Sowohl diffuse nukleare Färbung als auch ausgeprägte Kernbrennpunkte waren sichtbar. Die kerntechnische Lokalisierung wurde durch Co-Färbung mit DAPI bestätigt. In Übereinstimmung mit der SUMO-Fangaktivität von KmUTAG-FL erinnerte das nukleare Lokalisierungsmuster an die SUMO23-Färbung.
Die Co-Färbung mit Anti-SUMO23 8A2 Antikörpern bestätigte die Kolokalisierung von KmUTAG-FL mit dem SUMO23-Signal. Dies bestätigt die Wirksamkeit von KmUTAG-FL zum Nachweis von SUMO23 in Säugetierzellen. Isolierte Gonaden aus eizellenproduzierenden Erwachsenenhermaphrodit c.
Elegans Nematoden wurden mit Anti-SUMO-Antikörpern gekennzeichnet. In Übereinstimmung mit früheren Berichten lokalisierte Sichten antikörperzunächst das Kernplasma der späten myotischen Prophase-Oozyten. Es verteilte sich dann auf den zentralen Ringkomplex der gepaarten Homologe, als die Kernhülle zusammenbrach und die Chromosomen auf die Metaphasenplatte zusteuerten.
In parallelen Präparaten zeigten Mit KmUTAG-FL beschriftete Gonaden ähnliche Muster. KmUTAG-FL verlagerte sich von der Kennzeichnung des Nukleoplasmas hin zur Konzentration auf den Ringkomplex, als Eizellen begannen und den Prozess des Nuklearen Hüllenabbaus abschlossen. Diese Ergebnisse bestätigen KmUTAG-FL als nützliches Werkzeug für die Analyse von Myose- und SUMO-bezogenen Prozessen in c.
Elegans und möglicherweise andere Nematoden. Bei der Fixierung ist es wichtig, frisches Paraformaldehyd und eine kurze Fixierungszeit zu verwenden, um SUMO nativ gefaltet zu halten, so dass es von der KmUTAG erkannt werden kann.

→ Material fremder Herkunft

Lemma Lines_binding_through_the_whole_call_witness :
  ∃ r, shellspawn (Sample2.writing [bytes "one" ++ [NL] ++ bytes "tw"; bytes "o" ++ [NL]]
                     [WaitStatus (Sys.exited 0)]) 5
         (Sample2.lines_out (bytes "/bin/echo hello")) Sample.used_caller = Some r
       ∧ status r = SHELLSPAWN_OK
       ∧ lines_of (c_aOut (after r))
         = lines_spec (concat [bytes "one" ++ [NL] ++ bytes "tw"; bytes "o" ++ [NL]]).
Proof.
  apply (Lines_binding_through_the_whole_call
           (Sample2.writing [bytes "one" ++ [NL] ++ bytes "tw"; bytes "o" ++ [NL]]
              [WaitStatus (Sys.exited 0)])
           5 (Sample2.lines_out (bytes "/bin/echo hello")) Sample.used_caller
           [] (Sys.exited 0) [bytes "one" ++ [NL] ++ bytes "tw"; bytes "o" ++ [NL]]).
  - quiet_sample.
  - well_bound_sample.
  - resolves_sample.
  - split; [by exists [] | split; [repeat constructor | by left]].
  - reflexivity.
  - reflexivity.
  - reflexivity.
  - chunked_tac.
  - all_nul_free_tac.
Defined.
(** * edu-tests-platform: the assessment engine, embedded in Rocq

    A shallow embedding of the parts of the platform that decide how a test
    attempt is started, answered, finished and analysed, and how tests are
    created and deleted:

    - [profile/student/models.py], [profile/teacher/models.py]: the tables;
    - [profile/student/repository.py], [profile/student/services.py];
    - [profile/teacher/repository.py], [profile/teacher/services.py];
    - [profile/teacher/schemas.py]: the request validators;
    - [common/paginations.py]: [Pagination];
    - [utils/s3.py]: [get_public_url], [get_key_from_url] and [delete_file].

    How the code is read:

    - A table is the list of its rows and an SQL statement is a
      comprehension over them.  The constraints PostgreSQL enforces are
      written out where a statement meets them: primary keys and the
      foreign keys at an INSERT, the [unique=True] of [tests.title], every
      [ON DELETE CASCADE] below [tests].  The table [auth_entity] and the
      timestamp columns are left out: student and teacher ids are taken as
      the identity layer hands them over.
    - An id that the database draws with [gen_random_uuid()] is an argument
      of the function that inserts the row; a collision is the
      IntegrityError the database would raise.
    - A service method is a computation in the monad [M]: it reads and
      writes the world (database and log of outside effects) and either
      returns or raises, the world at the raise being kept.  One request is
      served from start to end before the next one; interleavings of
      concurrent requests are not part of the model.
    - Python ints are [Z], sets of ids are [gset], floats are binary64
      ([PrimFloat]); [str.split] is [S3.split].
    - [lower(text) LIKE '%q%'] of the analytics filter is a parameter
      [like], and [text ILIKE pattern] of the listings is a parameter
      [ilike]; rows that tie in an ORDER BY, and the rows of a statement
      without one, keep their table order.
    - A [while True] loop is given a number of rounds and answers [None]
      when they are used up; that enough rounds reach the [return] is
      proved.  An int printed into a string is printed by [pretty]. *)

From Stdlib Require Import ZArith NArith List String Ascii Bool Lia Floats Sorted.
From stdpp Require Import gmap pretty.
Import ListNotations.
Local Open Scope string_scope.
Local Open Scope Z_scope.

Da die tertiäre Struktur von SUMO sehr konserviert ist, ist es sehr wahrscheinlich, dass SUMO-Varianten aus zusätzlichen Modell- und Nicht-Modellsystemen mit dem KmUTAG-FL-Reagenz analysiert werden können.
Derzeit verwenden wir dieses neuartige fluoreszierende SUMO-Trapping-UTAG-Protein, um die Funktion von SUMO während zellulären Stresses zu untersuchen. Bitte beachten Sie abschließend, dass alle Schritte mit dem fixativen Paraformaldehyd in einer Sicherheitshaube des Labors durchgeführt werden müssen und dieses Reagenz ordnungsgemäß entsorgt werden muss.